▼

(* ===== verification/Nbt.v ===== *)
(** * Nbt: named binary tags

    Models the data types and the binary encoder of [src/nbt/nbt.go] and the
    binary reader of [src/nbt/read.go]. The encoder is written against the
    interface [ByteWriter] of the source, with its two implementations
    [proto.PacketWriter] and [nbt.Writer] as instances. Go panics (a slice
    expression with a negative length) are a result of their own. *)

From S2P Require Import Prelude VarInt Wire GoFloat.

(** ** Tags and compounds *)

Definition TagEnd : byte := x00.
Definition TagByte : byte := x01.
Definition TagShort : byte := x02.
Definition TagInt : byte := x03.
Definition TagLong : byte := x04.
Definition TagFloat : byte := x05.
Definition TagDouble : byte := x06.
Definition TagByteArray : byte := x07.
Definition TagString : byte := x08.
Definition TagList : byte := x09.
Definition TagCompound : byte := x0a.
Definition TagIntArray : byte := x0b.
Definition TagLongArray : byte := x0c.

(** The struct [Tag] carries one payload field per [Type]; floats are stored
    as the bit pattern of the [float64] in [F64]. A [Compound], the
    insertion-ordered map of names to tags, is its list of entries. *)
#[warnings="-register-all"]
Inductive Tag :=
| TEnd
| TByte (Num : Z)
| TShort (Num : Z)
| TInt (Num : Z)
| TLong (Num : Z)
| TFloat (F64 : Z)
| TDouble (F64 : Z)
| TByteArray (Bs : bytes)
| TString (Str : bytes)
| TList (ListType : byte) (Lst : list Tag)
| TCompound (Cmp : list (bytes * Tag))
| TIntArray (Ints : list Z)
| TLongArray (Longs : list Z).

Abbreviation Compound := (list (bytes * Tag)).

▲
▼

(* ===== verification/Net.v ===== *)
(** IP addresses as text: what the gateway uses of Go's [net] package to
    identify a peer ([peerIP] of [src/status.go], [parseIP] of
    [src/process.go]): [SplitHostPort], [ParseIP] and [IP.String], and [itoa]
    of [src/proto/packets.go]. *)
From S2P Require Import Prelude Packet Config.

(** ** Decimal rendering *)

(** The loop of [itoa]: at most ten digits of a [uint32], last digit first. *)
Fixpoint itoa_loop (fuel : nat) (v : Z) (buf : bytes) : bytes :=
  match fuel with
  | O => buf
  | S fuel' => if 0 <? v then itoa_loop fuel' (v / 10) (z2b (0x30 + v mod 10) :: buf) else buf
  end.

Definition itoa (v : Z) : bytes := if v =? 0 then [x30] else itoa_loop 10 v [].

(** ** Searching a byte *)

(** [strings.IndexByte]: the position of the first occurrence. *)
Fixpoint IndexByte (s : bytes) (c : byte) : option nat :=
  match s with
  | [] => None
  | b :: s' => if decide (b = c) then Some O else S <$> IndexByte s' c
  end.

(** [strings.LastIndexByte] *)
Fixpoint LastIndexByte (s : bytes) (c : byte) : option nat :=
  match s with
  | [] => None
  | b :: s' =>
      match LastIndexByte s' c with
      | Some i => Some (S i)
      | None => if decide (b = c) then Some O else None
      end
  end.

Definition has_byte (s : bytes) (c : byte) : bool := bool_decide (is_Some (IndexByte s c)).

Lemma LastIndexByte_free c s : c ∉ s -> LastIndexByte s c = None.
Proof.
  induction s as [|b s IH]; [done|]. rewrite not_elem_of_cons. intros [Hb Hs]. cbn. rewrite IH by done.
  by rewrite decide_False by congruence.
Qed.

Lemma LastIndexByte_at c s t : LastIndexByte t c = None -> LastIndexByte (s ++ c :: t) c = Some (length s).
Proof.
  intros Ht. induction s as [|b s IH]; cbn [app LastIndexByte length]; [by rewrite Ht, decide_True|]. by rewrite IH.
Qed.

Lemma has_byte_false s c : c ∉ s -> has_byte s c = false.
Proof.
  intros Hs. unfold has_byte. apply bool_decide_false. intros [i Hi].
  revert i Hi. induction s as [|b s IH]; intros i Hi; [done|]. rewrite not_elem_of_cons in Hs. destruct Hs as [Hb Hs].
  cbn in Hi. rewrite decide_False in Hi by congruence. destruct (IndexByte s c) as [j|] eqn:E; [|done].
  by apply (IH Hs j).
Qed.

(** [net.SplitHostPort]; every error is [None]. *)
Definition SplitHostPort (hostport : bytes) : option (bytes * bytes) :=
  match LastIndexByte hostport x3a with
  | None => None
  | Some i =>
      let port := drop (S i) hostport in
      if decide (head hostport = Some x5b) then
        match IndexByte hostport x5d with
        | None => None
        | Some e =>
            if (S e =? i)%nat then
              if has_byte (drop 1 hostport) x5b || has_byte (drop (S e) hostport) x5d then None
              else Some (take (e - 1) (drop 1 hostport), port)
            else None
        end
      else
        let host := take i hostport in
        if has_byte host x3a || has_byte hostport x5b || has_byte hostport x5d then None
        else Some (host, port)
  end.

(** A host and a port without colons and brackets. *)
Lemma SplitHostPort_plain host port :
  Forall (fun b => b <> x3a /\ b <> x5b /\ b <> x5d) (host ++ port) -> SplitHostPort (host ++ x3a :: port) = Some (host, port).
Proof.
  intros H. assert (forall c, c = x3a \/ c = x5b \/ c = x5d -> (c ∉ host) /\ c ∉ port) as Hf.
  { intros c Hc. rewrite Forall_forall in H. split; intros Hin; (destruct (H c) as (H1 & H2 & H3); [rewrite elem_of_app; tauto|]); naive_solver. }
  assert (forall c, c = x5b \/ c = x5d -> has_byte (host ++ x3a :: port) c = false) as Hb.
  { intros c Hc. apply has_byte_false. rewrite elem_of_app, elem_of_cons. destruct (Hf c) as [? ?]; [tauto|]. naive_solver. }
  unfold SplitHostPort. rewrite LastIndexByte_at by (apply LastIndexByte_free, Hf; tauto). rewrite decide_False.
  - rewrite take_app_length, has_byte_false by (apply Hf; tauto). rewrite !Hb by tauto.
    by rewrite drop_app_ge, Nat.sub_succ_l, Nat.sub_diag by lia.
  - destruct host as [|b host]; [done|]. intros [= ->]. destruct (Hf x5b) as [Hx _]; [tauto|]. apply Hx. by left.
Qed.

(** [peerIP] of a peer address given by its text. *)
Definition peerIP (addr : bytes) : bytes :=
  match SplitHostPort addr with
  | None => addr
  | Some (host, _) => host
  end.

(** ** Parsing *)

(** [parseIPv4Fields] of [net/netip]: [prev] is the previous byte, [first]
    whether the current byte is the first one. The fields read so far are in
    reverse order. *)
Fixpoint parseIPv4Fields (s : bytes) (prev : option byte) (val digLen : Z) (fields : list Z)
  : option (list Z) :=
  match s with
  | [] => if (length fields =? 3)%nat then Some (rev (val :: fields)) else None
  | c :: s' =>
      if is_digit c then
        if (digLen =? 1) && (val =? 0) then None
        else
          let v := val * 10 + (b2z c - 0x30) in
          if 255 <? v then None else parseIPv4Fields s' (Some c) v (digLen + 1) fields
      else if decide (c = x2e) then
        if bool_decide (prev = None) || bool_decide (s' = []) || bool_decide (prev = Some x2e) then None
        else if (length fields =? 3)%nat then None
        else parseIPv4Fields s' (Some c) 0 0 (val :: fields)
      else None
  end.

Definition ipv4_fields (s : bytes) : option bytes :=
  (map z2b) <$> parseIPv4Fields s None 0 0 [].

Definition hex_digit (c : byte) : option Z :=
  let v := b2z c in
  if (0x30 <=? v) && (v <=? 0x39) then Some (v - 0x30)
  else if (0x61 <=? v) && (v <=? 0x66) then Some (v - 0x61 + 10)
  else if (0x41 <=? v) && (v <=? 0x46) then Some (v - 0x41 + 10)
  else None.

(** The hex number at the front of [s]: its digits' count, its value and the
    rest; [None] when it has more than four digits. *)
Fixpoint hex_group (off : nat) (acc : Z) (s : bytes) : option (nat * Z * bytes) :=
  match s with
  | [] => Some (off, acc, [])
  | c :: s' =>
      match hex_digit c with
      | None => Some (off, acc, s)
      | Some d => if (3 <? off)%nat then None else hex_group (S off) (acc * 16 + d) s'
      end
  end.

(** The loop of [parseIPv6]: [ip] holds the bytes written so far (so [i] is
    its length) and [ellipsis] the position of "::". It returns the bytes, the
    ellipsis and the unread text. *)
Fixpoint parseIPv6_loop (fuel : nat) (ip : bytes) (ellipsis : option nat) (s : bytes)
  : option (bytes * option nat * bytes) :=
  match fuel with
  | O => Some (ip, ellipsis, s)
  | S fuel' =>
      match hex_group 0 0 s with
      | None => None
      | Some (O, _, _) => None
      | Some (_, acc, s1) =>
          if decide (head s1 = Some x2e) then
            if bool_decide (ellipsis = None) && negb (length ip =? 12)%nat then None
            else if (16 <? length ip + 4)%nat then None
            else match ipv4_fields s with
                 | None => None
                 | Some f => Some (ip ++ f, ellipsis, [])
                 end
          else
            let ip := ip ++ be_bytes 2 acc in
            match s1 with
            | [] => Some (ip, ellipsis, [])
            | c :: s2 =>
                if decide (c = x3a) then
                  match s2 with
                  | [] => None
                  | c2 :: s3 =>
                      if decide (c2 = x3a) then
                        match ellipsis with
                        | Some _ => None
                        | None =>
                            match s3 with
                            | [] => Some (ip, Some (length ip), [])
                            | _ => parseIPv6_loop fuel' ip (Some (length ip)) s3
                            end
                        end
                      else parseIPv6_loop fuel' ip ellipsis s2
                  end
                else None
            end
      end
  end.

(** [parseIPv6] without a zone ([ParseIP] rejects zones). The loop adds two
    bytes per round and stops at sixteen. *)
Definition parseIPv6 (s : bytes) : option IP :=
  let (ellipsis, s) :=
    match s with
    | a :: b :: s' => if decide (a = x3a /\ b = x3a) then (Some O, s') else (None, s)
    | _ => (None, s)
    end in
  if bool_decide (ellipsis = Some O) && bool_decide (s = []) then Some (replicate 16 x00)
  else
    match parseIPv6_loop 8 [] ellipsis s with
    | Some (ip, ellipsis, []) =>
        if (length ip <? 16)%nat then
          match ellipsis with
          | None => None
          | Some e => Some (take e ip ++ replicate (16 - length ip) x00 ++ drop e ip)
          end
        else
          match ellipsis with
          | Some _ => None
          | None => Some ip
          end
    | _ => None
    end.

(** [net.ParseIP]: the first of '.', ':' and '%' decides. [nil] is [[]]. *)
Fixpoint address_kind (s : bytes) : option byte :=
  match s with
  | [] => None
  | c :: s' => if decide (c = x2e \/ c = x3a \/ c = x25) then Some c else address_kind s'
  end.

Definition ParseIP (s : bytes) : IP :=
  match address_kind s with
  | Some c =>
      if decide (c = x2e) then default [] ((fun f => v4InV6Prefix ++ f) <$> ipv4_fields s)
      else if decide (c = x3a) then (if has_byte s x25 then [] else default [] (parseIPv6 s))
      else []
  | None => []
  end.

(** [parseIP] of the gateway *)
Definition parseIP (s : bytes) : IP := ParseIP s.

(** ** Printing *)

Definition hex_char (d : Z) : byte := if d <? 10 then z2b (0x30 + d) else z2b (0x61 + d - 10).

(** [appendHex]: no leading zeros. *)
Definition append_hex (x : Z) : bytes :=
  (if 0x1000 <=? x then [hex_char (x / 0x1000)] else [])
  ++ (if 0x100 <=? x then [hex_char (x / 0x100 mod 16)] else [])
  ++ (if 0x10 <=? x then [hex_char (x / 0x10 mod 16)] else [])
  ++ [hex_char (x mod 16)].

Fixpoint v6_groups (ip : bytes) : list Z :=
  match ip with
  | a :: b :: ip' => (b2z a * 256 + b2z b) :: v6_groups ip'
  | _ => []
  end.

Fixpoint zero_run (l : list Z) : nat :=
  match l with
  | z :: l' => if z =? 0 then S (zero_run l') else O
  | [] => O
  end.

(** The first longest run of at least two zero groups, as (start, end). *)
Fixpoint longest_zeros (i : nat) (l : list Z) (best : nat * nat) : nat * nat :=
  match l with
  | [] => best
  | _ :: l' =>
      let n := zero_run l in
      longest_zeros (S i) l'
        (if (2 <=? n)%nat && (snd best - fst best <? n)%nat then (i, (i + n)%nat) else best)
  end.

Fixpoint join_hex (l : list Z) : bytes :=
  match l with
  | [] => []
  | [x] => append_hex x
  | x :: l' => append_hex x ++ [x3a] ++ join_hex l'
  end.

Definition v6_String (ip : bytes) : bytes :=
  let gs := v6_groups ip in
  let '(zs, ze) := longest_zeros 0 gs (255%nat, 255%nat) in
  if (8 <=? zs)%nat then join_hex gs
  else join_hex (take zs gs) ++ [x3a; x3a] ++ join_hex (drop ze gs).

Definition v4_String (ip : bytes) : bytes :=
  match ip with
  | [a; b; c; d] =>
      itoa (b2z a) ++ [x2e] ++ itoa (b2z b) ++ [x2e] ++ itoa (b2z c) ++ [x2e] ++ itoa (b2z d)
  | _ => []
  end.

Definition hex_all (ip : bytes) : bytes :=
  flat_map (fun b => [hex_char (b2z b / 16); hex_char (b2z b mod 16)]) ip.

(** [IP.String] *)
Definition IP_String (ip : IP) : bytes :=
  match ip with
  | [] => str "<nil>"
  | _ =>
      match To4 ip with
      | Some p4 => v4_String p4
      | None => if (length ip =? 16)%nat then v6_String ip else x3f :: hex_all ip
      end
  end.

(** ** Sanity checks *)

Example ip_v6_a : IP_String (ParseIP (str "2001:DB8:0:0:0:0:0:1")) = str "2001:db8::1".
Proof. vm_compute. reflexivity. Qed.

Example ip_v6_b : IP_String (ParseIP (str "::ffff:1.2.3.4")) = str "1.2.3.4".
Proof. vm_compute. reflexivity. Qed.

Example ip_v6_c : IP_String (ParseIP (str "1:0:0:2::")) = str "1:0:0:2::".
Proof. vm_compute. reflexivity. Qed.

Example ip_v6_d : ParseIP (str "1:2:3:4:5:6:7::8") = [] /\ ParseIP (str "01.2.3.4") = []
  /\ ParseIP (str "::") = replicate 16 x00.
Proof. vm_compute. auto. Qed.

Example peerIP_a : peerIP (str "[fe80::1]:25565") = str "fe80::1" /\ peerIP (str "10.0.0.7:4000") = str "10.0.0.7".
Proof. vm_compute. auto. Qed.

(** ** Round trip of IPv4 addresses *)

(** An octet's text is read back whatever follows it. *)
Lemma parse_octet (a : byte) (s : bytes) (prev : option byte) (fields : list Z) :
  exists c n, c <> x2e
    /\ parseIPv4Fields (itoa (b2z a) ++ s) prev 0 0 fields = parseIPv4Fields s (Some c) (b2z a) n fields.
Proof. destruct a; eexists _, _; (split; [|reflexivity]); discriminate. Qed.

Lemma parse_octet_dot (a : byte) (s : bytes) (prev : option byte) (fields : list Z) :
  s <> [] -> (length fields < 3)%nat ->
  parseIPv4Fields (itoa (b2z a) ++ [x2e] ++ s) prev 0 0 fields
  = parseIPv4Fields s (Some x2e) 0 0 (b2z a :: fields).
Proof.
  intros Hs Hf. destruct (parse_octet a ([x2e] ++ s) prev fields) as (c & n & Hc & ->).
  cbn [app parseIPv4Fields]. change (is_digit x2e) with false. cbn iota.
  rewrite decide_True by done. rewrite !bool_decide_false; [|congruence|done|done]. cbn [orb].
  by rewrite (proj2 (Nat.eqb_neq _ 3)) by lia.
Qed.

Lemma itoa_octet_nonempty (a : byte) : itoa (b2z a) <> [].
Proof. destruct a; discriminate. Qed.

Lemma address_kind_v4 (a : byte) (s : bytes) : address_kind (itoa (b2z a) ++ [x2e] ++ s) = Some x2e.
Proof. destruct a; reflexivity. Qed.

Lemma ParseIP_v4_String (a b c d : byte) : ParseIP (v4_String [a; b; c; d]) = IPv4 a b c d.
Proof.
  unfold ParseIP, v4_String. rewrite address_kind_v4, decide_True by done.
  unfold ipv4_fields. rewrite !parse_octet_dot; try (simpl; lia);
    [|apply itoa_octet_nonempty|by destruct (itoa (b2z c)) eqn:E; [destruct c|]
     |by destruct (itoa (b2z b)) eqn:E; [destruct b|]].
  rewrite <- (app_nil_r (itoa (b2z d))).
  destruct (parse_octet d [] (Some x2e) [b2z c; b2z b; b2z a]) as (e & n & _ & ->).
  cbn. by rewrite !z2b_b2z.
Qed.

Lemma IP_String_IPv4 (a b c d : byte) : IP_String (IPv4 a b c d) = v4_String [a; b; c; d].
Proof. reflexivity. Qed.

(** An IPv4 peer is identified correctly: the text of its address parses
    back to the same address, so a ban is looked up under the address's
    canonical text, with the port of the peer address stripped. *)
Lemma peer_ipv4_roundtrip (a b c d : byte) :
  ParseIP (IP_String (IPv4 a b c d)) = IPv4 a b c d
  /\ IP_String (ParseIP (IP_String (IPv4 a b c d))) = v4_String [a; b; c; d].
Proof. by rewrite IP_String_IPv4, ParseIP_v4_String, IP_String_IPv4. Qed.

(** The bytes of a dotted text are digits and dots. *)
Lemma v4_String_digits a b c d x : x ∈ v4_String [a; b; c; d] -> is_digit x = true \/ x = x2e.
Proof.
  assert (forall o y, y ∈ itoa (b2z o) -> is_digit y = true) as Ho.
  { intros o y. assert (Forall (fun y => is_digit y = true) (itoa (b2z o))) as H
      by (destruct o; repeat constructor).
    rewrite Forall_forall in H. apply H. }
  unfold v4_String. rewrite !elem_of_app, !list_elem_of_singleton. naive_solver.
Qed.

▲

Repeat exactly the lines above from the one with "(* ===== verification/Nbt.v ===== *)" up to and including the one with "Definition TagFloat : byte := x05.". No other line belongs in the reply.

(Result)
(* ===== verification/Nbt.v ===== *)
(** * Nbt: named binary tags

    Models the data types and the binary encoder of [src/nbt/nbt.go] and the
    binary reader of [src/nbt/read.go]. The encoder is written against the
    interface [ByteWriter] of the source, with its two implementations
    [proto.PacketWriter] and [nbt.Writer] as instances. Go panics (a slice
    expression with a negative length) are a result of their own. *)

From S2P Require Import Prelude VarInt Wire GoFloat.

(** ** Tags and compounds *)

Definition TagEnd : byte := x00.
Definition TagByte : byte := x01.
Definition TagShort : byte := x02.
Definition TagInt : byte := x03.
Definition TagLong : byte := x04.
Definition TagFloat : byte := x05.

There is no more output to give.